* [Task goal] Only one stretch of the data below should be repeated: the lines from the line containing "split; [done|]. rewrite" through the line containing "gs !! i = Some Out", inclusive, exactly as they are.
[Start of Attachment]
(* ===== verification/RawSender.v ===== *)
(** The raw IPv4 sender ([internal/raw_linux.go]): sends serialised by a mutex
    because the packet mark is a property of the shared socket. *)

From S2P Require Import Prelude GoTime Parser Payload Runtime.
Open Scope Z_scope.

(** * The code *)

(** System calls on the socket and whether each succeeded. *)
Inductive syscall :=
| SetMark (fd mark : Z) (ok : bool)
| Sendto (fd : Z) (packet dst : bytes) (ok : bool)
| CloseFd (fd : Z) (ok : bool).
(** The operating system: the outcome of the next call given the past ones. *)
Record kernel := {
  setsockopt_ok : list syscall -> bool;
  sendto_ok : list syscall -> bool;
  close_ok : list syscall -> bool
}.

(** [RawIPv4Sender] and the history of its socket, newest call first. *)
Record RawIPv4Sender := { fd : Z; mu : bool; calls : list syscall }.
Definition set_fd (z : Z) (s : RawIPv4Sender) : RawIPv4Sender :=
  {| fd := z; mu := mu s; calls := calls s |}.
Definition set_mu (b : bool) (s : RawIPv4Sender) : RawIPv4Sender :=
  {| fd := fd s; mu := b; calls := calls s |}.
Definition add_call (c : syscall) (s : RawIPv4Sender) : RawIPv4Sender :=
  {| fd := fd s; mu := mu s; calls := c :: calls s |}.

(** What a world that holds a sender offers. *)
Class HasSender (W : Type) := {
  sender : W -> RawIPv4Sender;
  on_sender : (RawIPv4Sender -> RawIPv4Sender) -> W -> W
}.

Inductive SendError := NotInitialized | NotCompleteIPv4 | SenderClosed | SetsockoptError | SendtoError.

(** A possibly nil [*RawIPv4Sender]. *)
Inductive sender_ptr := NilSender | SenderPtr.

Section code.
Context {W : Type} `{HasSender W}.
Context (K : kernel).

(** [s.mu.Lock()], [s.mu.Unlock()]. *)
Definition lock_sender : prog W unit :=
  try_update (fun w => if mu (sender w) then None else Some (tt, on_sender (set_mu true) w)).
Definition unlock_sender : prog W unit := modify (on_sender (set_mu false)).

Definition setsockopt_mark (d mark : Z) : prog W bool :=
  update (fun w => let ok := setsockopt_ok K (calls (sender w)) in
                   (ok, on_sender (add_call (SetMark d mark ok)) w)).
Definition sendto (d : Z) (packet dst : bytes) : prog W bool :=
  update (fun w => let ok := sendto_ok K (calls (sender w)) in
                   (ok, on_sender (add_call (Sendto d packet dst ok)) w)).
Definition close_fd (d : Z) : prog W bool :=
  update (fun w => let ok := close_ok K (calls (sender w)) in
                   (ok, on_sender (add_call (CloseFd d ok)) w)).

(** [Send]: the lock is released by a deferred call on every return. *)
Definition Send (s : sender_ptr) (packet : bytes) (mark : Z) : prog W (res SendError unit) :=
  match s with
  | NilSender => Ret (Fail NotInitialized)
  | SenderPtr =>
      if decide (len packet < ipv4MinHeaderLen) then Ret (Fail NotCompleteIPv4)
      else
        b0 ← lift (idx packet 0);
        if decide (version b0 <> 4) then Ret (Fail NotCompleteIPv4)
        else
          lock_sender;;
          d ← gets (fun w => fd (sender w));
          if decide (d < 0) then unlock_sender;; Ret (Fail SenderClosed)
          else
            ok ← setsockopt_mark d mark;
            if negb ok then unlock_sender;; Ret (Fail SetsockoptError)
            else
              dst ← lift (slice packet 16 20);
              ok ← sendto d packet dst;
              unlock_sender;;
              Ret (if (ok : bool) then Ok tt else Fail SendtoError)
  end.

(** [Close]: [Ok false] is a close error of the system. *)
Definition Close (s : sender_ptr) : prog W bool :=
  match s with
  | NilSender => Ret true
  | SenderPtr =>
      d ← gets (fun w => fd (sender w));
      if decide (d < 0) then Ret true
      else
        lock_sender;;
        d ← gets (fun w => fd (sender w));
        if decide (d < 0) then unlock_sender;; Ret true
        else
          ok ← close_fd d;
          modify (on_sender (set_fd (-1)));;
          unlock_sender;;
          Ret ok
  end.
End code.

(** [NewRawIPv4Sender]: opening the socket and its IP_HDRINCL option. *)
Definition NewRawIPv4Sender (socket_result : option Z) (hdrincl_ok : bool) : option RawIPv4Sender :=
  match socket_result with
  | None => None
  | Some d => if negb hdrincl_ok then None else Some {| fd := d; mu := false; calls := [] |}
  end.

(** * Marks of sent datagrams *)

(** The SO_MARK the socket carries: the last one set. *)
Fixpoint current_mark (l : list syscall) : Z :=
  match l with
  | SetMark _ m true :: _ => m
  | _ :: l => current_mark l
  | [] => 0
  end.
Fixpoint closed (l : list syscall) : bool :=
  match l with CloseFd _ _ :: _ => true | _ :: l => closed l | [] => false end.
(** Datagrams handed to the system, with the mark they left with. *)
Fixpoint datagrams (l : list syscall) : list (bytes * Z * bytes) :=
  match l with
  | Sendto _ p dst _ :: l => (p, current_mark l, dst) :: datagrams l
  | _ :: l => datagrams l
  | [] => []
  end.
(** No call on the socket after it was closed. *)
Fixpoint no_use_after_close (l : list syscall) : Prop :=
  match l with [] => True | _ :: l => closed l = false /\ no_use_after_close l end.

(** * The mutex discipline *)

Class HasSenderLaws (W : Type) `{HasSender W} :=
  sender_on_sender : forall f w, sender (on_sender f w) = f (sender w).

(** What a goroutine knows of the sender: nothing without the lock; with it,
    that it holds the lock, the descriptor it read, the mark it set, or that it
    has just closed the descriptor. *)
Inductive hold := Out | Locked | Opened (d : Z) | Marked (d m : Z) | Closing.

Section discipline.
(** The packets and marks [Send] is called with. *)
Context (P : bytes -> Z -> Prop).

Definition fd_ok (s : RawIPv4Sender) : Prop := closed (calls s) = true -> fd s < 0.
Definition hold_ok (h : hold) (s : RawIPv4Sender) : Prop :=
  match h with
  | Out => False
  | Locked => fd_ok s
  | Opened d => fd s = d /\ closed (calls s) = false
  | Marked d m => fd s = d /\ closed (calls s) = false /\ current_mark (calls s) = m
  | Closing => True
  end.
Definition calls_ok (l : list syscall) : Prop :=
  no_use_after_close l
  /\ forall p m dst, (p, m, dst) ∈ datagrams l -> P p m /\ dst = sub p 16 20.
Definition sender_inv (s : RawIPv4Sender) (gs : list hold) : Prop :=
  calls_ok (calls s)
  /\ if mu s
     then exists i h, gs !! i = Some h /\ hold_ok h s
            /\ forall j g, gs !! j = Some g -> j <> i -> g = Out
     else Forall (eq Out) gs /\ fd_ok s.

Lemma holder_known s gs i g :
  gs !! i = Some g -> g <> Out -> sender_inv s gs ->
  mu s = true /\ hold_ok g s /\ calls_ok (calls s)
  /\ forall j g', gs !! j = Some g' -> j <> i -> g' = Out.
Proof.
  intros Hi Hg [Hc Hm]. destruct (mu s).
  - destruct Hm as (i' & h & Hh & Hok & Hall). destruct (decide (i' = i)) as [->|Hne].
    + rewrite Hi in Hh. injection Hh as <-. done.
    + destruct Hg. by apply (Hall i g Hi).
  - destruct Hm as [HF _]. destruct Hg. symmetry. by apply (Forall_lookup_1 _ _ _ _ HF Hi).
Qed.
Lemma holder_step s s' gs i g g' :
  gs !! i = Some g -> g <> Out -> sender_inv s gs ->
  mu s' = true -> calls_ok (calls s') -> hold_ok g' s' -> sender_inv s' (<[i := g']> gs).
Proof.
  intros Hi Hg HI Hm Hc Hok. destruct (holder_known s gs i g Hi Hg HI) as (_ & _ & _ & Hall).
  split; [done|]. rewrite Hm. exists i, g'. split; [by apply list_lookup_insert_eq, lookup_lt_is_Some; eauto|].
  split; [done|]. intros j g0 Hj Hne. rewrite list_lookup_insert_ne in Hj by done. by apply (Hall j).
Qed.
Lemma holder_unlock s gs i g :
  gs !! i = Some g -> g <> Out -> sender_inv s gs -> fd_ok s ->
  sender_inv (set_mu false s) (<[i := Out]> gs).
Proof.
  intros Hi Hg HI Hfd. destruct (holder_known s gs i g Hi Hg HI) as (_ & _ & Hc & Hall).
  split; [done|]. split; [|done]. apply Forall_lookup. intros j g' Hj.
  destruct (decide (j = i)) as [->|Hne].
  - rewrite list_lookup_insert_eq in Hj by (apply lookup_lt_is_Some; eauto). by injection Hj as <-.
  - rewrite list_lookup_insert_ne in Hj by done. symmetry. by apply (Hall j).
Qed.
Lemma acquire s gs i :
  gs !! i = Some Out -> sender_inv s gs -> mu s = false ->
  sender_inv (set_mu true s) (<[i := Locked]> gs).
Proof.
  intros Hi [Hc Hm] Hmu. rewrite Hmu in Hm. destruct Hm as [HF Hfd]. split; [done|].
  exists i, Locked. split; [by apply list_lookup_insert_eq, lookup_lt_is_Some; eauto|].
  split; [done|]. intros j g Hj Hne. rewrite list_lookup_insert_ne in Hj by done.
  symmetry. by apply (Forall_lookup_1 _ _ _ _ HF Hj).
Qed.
[End of Attachment]
[Start of Attachment]
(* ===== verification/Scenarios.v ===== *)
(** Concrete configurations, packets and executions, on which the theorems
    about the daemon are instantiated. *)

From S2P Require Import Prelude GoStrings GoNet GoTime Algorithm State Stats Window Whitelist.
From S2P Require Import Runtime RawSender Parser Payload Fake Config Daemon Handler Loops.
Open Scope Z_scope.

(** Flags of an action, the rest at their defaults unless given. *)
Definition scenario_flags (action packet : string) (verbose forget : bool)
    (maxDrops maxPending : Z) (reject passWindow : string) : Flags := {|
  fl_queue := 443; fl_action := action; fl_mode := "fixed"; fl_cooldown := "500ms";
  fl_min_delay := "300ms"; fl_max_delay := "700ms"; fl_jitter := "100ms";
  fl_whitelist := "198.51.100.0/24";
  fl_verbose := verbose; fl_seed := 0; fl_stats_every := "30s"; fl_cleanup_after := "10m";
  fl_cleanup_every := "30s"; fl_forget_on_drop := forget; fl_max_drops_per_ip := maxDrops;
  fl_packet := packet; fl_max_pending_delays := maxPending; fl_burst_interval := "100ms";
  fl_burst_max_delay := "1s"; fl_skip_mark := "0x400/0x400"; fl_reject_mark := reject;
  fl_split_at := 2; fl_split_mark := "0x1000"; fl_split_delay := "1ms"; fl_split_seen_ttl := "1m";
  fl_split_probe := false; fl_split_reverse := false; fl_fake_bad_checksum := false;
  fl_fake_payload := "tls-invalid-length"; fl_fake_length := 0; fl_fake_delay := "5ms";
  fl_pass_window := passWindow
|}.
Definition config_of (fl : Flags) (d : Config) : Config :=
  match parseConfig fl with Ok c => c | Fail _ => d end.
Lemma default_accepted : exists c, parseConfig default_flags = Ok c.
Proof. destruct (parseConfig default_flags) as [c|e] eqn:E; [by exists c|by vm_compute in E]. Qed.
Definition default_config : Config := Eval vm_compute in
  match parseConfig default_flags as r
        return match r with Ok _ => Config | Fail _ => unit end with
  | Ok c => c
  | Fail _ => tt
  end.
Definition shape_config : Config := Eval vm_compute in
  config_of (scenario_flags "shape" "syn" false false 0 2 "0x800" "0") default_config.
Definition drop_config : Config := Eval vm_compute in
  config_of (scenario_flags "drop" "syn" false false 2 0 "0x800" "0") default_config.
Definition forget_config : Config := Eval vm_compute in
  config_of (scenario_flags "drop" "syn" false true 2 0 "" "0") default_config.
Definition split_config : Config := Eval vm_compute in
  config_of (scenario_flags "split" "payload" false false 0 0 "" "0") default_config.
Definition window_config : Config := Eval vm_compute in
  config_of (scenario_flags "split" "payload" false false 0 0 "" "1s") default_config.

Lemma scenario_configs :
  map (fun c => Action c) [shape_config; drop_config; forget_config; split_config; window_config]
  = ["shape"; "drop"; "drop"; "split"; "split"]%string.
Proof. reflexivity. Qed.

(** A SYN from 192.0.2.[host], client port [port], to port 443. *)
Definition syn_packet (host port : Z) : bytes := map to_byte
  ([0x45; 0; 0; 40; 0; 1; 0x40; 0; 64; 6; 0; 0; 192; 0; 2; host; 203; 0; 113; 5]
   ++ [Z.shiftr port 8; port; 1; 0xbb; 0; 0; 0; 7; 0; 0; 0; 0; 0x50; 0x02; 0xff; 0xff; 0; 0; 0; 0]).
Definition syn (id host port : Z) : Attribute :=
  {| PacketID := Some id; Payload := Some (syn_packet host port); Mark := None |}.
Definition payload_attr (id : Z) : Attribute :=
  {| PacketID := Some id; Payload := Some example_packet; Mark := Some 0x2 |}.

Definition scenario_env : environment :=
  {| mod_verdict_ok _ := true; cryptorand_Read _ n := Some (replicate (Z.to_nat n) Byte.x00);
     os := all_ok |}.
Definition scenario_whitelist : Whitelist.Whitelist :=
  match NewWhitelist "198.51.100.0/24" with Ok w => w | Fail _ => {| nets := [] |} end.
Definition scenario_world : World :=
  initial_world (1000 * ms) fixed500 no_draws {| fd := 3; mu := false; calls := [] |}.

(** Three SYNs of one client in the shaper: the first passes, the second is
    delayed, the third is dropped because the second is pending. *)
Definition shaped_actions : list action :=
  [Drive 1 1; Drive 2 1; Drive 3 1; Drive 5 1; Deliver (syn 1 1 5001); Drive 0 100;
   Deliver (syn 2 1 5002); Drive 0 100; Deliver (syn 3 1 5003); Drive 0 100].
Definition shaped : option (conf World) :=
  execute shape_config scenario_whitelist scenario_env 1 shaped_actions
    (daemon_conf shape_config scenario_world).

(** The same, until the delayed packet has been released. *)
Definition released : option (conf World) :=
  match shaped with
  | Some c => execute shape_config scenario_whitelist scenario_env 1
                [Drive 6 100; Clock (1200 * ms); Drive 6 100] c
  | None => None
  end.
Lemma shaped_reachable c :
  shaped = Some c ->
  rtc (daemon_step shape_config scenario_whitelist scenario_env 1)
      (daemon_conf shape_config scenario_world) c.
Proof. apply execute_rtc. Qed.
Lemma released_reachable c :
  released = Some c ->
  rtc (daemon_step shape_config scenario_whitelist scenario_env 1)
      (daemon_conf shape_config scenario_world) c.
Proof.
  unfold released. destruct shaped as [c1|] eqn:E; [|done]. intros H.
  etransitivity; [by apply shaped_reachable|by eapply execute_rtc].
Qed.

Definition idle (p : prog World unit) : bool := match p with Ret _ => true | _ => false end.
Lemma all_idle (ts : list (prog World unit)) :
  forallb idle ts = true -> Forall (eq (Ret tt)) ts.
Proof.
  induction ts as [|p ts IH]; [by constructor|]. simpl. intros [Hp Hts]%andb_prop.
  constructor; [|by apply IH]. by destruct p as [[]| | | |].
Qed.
[End of Attachment]
* [Answer to this task]
  split; [done|]. rewrite Hm. exists i, g'. split; [by apply list_lookup_insert_eq, lookup_lt_is_Some; eauto|].
  split; [done|]. intros j g0 Hj Hne. rewrite list_lookup_insert_ne in Hj by done. by apply (Hall j).
Qed.
Lemma holder_unlock s gs i g :
  gs !! i = Some g -> g <> Out -> sender_inv s gs -> fd_ok s ->
  sender_inv (set_mu false s) (<[i := Out]> gs).
Proof.
  intros Hi Hg HI Hfd. destruct (holder_known s gs i g Hi Hg HI) as (_ & _ & Hc & Hall).
  split; [done|]. split; [|done]. apply Forall_lookup. intros j g' Hj.
  destruct (decide (j = i)) as [->|Hne].
  - rewrite list_lookup_insert_eq in Hj by (apply lookup_lt_is_Some; eauto). by injection Hj as <-.
  - rewrite list_lookup_insert_ne in Hj by done. symmetry. by apply (Hall j).
Qed.
Lemma acquire s gs i :
  gs !! i = Some Out -> sender_inv s gs -> mu s = false ->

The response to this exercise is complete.